A questão que se coloca, no entanto, é a seguinte: por que o comerciante simplesmente não coloca o preço da mercadoria em 96? Nesse preço, comerciante e consumidor estariam dividindo entre si o spread bancário: a margem do comerciante seria 1 a mais (25 para 26) e o preço para o consumidor seria 1 a menos (97 para 96). Por que simplesmente não eliminar a instituição financeira da jogada, em um jogo ganha-ganha? A resposta é simples: o jogo seria percebido como ganha-ganha somente se houvesse simetria de informações. Ocorre que a matemática acima é totalmente opaca para o consumidor. E é aí que entra a sacanagem: a imensa maioria entra nessa com a ilusão de que se trata de uma escolha sem custo algum. Aqui, voltamos à argumentação anterior: somente pode existir real negociação entre as partes quando ambas conhecem todos os termos do negócio. Parcelar sem juros pode ser uma boa estratégia mercadológica para o comerciante, pois aumenta as suas vendas. Mas não o é para o consumidor, que é induzido a comprar uma mentira.

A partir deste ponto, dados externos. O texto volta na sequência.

Lemma saved_key_is_the_one_used_witness :
  Part000.showSettings
    (Part000.st (Part000.handleSaveKey Samples.padded_token Samples.unkeyed_page))
  = false
  /\ Part000.error
       (Part000.st (Part000.handleSaveKey Samples.padded_token Samples.unkeyed_page))
     = None
  /\ exists s' calls,
      run Samples.offline
          (Part000.handleSearch
             (Part000.st (Part000.handleSaveKey Samples.padded_token
                                                Samples.unkeyed_page)))
          (Part000.st (Part000.handleSaveKey Samples.padded_token
                                             Samples.unkeyed_page))
      = (s', mkCall (mkClient (Some (js "AIzaSy-demo")))
                    (Part000.textRequest
                       (Part000.st (Part000.handleSaveKey Samples.padded_token
                                                          Samples.unkeyed_page)))
             :: calls).
Proof.
  apply (saved_key_is_the_one_used Samples.offline Samples.unkeyed_page
           Samples.padded_token (mkClient (Some (js "AIzaSy-demo")))).
  - vm_compute. discriminate.
  - reflexivity.
  - reflexivity.
Defined.

(** ** The relay endpoint, further *)

Section Relay_more.
Import Relay.
Local Open Scope Z_scope.
Variable p : Platform.
Variable targetModel : value -> Outcome value.

Lemma new_Response_inv (b : option jsstring) (s : Z)
      (h : list (jsstring * jsstring)) (resp : Response) :
  new_Response p b s h = Ok resp ->
  resp = mkResponse s h b /\ 200 <= s <= 599
  /\ (is_Some b -> null_body_status s = false).
Proof.
  unfold new_Response.
  destruct (s <? 200) eqn:H1; [discriminate|].
  destruct (599 <? s) eqn:H2; [discriminate|]. simpl.
  apply Z.ltb_ge in H1, H2.
  destruct (bool_decide (is_Some b) && null_body_status s) eqn:H3;
    [discriminate|].
  intros [= <-]. split; [reflexivity|]. split; [lia|].
  intros Hb. apply andb_false_iff in H3 as [H3|H3]; [|exact H3].
  apply bool_decide_eq_false in H3. contradiction.
Qed.


Lemma provider_error_text (status : Z) (errorText : jsstring) :
  exists b, JSON_stringify (provider_error status errorText) = Some b.
Proof. eexists. reflexivity. Qed.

Nesse sentido, o mercado construído pelo parcelado sem juros é um exemplo adaptado do que o economista e prêmio Nobel George Akerlof chamou de “lemon market”, um mercado em que o vendedor tem mais informações sobre o produto que está vendendo do que o comprador. O típico exemplo é o mercado de carros usados. Adaptando o conceito ao nosso caso, a mercadoria vendida a prazo “sem juros” é mais cara do que o consumidor é levado a acreditar. O vendedor sabe disso, mas não o consumidor. Para resolver essa assimetria, Akerlof sugere, entre outras coisas, aperfeiçoar o sistema informacional, de modo a diminuir a assimetria de informações entre vendedores e compradores. Cobrar juros ao parcelar uma compra é uma maneira de fazê-lo.